Supplied records
Segment Open

Lemma SignalSessionFailure_locked_torn s reason :
  torn_down (SignalSessionFailure_locked (session_id_ s) reason s).2.
Proof.
  unfold SignalSessionFailure_locked. unfold mbind at 1, M_bind at 1.
  cbn [gets fst snd]. rewrite bool_decide_eq_true_2 by done. cbn [negb orb].
  case_match eqn:Hg.
  - unfold torn_down, session_closed. cbn [mret M_ret snd]. rewrite <-orb_assoc, (orb_comm _ (stop_requested_ s)).
    by rewrite Hg, orb_true_r.
  - apply torn_bind; [intros _; solve_frame|].
    unfold torn_down, session_closed. cbn [snd set_field modify]. by rewrite orb_true_r.
Qed.

Lemma SignalCurrentSessionFailure_torn s reason :
  torn_down (SignalCurrentSessionFailure reason s).2.
Proof.
  unfold SignalCurrentSessionFailure. unfold mbind at 1, M_bind at 1. cbn [gets fst snd].
  destruct (str_empty (session_id_ s)) eqn:Hid; cbn [when negb].
  - unfold torn_down, session_closed. cbn [mret M_ret snd]. by rewrite Hid.
  - apply torn_bind; [intros []; solve_frame|apply SignalSessionFailure_locked_torn].
Qed.

Lemma CommitTerminalFrame_retains s job frame :
  (CommitTerminalFrame job frame s).1 = kCommitted →
  retains (CommitTerminalFrame job frame s).2 job frame.
Proof.
  intros Hc. destruct (CommitTerminalFrame_committed s job frame Hc)
    as (unary & operation & digest & He & _ & _ & _ & _ & _ & _ & ->).
  unfold retains. simpl. eexists. rewrite lookup_insert_eq. split_and!; try done. simpl.
  unfold replay_entry in He.
  destruct (DispatchJob.kind job), frame; try done;
    apply bind_Some in He as (d & _ & He); by injection He as <- <- <-.
Qed.

(** Retained, or the session is over. *)
Definition answered (s : Impl) (job : DispatchJob.t) (P : WorkFrame → Prop) : Prop :=
  torn_down s ∨ ∃ frame, P frame ∧ retains s job frame.

Lemma commit_or_fail_answered s job frame reason (P : WorkFrame → Prop) :
  P frame → answered (commit_or_fail job frame reason s).2 job P.
Proof.
  intros HP. unfold commit_or_fail, mbind, M_bind. simpl.
  destruct (decide ((CommitTerminalFrame job frame s).1 = kCommitted)) as [Hc|Hc].
  - rewrite bool_decide_eq_true_2 by done. right. exists frame. split; [done|].
    by apply CommitTerminalFrame_retains.
  - rewrite bool_decide_eq_false_2 by done. left. apply SignalCurrentSessionFailure_torn.
Qed.

Context `{Environment} `{!Sequential}.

Segment Closed

Required work
What the exercise asks for is the listing above, retyped in full.

Written answer
Lemma SignalSessionFailure_locked_torn s reason :
  torn_down (SignalSessionFailure_locked (session_id_ s) reason s).2.
Proof.
  unfold SignalSessionFailure_locked. unfold mbind at 1, M_bind at 1.
  cbn [gets fst snd]. rewrite bool_decide_eq_true_2 by done. cbn [negb orb].
  case_match eqn:Hg.
  - unfold torn_down, session_closed. cbn [mret M_ret snd]. rewrite <-orb_assoc, (orb_comm _ (stop_requested_ s)).
    by rewrite Hg, orb_true_r.
  - apply torn_bind; [intros _; solve_frame|].
    unfold torn_down, session_closed. cbn [snd set_field modify]. by rewrite orb_true_r.
Qed.

Lemma SignalCurrentSessionFailure_torn s reason :
  torn_down (SignalCurrentSessionFailure reason s).2.
Proof.
  unfold SignalCurrentSessionFailure. unfold mbind at 1, M_bind at 1. cbn [gets fst snd].
  destruct (str_empty (session_id_ s)) eqn:Hid; cbn [when negb].
  - unfold torn_down, session_closed. cbn [mret M_ret snd]. by rewrite Hid.
  - apply torn_bind; [intros []; solve_frame|apply SignalSessionFailure_locked_torn].
Qed.

Lemma CommitTerminalFrame_retains s job frame :
  (CommitTerminalFrame job frame s).1 = kCommitted →
  retains (CommitTerminalFrame job frame s).2 job frame.
Proof.
  intros Hc. destruct (CommitTerminalFrame_committed s job frame Hc)
    as (unary & operation & digest & He & _ & _ & _ & _ & _ & _ & ->).
  unfold retains. simpl. eexists. rewrite lookup_insert_eq. split_and!; try done. simpl.
  unfold replay_entry in He.
  destruct (DispatchJob.kind job), frame; try done;
    apply bind_Some in He as (d & _ & He); by injection He as <- <- <-.
Qed.

(** Retained, or the session is over. *)
Definition answered (s : Impl) (job : DispatchJob.t) (P : WorkFrame → Prop) : Prop :=
  torn_down s ∨ ∃ frame, P frame ∧ retains s job frame.

Lemma commit_or_fail_answered s job frame reason (P : WorkFrame → Prop) :
  P frame → answered (commit_or_fail job frame reason s).2 job P.
Proof.
  intros HP. unfold commit_or_fail, mbind, M_bind. simpl.
  destruct (decide ((CommitTerminalFrame job frame s).1 = kCommitted)) as [Hc|Hc].
  - rewrite bool_decide_eq_true_2 by done. right. exists frame. split; [done|].
    by apply CommitTerminalFrame_retains.
  - rewrite bool_decide_eq_false_2 by done. left. apply SignalCurrentSessionFailure_torn.
Qed.

Context `{Environment} `{!Sequential}.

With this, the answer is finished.